Tell us a little about yourself and your background in the arts.
I grew up in Washington DC listening to stories from my father over his trauma-filled childhood and the experience of living through a house explosion due to a gas leak. I think this is where my interest in domestic and environmental precarity really began- as a means to make sense of generational trauma of both people and the environment. I attended Ringling College of Art and Design and New York Studio Program before going to University of Maryland for my MFA and later to the Art Academy of Cincinnati for my MA. I was a painter and a printmaker until I realized I could create paintings to “walk into” which is more or less what my installation practice is about.
What kind of work are you currently making?
I think the question is “what am I not working on”! I have a very materially diverse practice, so right now I am working on a large glass casting for a future installation as well as a drawing series called “Blood Moon” that is in support of Planned Parenthood and Sandyhook Promise. As a teacher and a human, I just can’t NOT do something to help. I’m also working on a video installation for FotoFocus Biennial here in Cincinnati and getting ready to install work at the Akron Art Museum this Fall. I’m also an avid gardener and weaver, so throw those things onto the studio list too!
What is a day like in the studio for you?
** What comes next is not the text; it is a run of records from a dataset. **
Lemma push_correct_witness :
  exec_ demo_subs (push_op 2) (set_pc 10 demo_machine) =
    Ret (([], None), set_pc 12 (set_stack [243] (set_pc 10 demo_machine))).
Proof.
  rewrite (push_correct demo_subs 2 (set_pc 10 demo_machine)).
  - reflexivity.
  - lia.
  - apply demo_wf_machine.
  - vm_compute. split; [discriminate|reflexivity].
Defined.

(** DUPn copies the n-th item from the top, SWAPn exchanges the top with the
    item n below it; nothing else on the stack moves. *)
Theorem dup_swap_correct {U : Uint256} {C : Crypto} {B : ByteUtils} (S : Subs) (m : Machine)
    (pre mid : list Z) (a b : Z) :
  (stack m = pre ++ [a] ++ mid ->
   exec_ S (f_makeDup (zlen mid + 1)) m = Ret (([], None), set_stack (pre ++ [a] ++ mid ++ [a]) m)) /\
  (stack m = pre ++ [a] ++ mid ++ [b] ->
   exec_ S (f_makeSwap (zlen mid + 1)) m = Ret (([], None), set_stack (pre ++ [b] ++ mid ++ [a]) m)).
Proof.
  assert (Hix : forall (st : Stack) x l r i, st = l ++ x :: r -> i = zlen l -> index st i = Ret x).
  { intros st x l r i -> ->. unfold index. pose proof (zlen_nonneg l).
    destruct (Z.leb_spec 0 (zlen l)); [|lia]. unfold zlen. rewrite Nat2Z.id.
    by rewrite lookup_app_r, Nat.sub_diag by lia. }
  split; intros Hs; cbn [exec_].
  - unfold makeDup, dup, bind, get. rewrite (Hix _ a pre mid); [|done|].
    + cbn. unfold push, put, ret. rewrite Hs. by rewrite <- !app_assoc.
    + rewrite Hs, !zlen_app. unfold zlen. cbn [length]. lia.
  - unfold makeSwap, swap, bind, get. rewrite (Hix _ a pre (mid ++ [b])); [|done|].
    2: { rewrite Hs, !zlen_app. unfold zlen. cbn [length]. lia. }
    rewrite (Hix _ b (pre ++ [a] ++ mid) []); [|by rewrite Hs, <- !app_assoc|].
    2: { rewrite Hs, !zlen_app. unfold zlen. cbn [length]. lia. }
    cbn [obind liftO]. unfold put, ret. do 2 f_equal. f_equal. rewrite Hs.
    replace (Z.to_nat (zlen (pre ++ [a] ++ mid ++ [b]) - (zlen mid + 1 + 1))) with (length pre + 0)%nat
      by (unfold zlen; rewrite !length_app; cbn; lia).
    rewrite insert_app_r. cbn [app list_insert insert].
    replace (Z.to_nat _) with (length (pre ++ b :: mid) + 0)%nat
      by (unfold zlen; rewrite !length_app; cbn; rewrite length_app; cbn; lia).
    change (pre ++ b :: mid ++ [b]) with (pre ++ (b :: mid) ++ [b]). rewrite app_assoc, insert_app_r.
    by rewrite <- app_assoc.
Qed.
“Summer studio 24/7 time” just ended as I started back to teaching this week- big sigh. Normally during the teaching year, I have a few days a week I can get into the studio in the later afternoon and early evening. I also work on weekends, but try to balance that with the hubs, so we can spend quality time- like weeding the garden- together! We were finally able to build a studio in the backyard (my husband’s an architect) before the Pandemic, and I grew about 90% of the surrounding garden from seed in my basement. The studio/garden thing was an absolute savior during Covid as I lost my mom in the first few months of the outbreak.When I have a full day, I like to start quietly in the garden in the morning with my sketchbook. Then my studio day might be hours of wax work for lost wax casting with glass, or it may be video and sound editing, or cutting copious amounts of roofing paper for an installation.
What are you looking at right now and/or reading?
I am a book hoarder – my mom was a librarian- so I always have stacks of books from the library. I just finished 'Women’s work: Textile Art from the Bauhaus' by Sigrid Wortmann Weltge, and I’m also absolutely loving the recent catalog I bought at The Art Institute of Chicago of the work of Ishgaan Adams from his exhibition 'Desire Lines' and the Sanford Biggers catalogue from his recent show at the Speed in Louisville. So good! For fiction I'm reading Brit Bennet's 'The Vanishing Half'. I loved her previous book 'The Mothers'.
Where can we find more of your work?
My work is currently at the Sarasota Art Museum in Florida. This is a traveling part of the State of the Art show that opened at Crystal Bridges Museum of American Art at the start of 2020. It will go to Akron Art Museum this Fall. I also will have a video installation as a part of the FotoFocus Biennial this October in Cincinnati. You can catch my work at the 21c Museums too- my video sculpture, “Will You Miss Me When I Burn” should be on view in Oklahoma City later this year.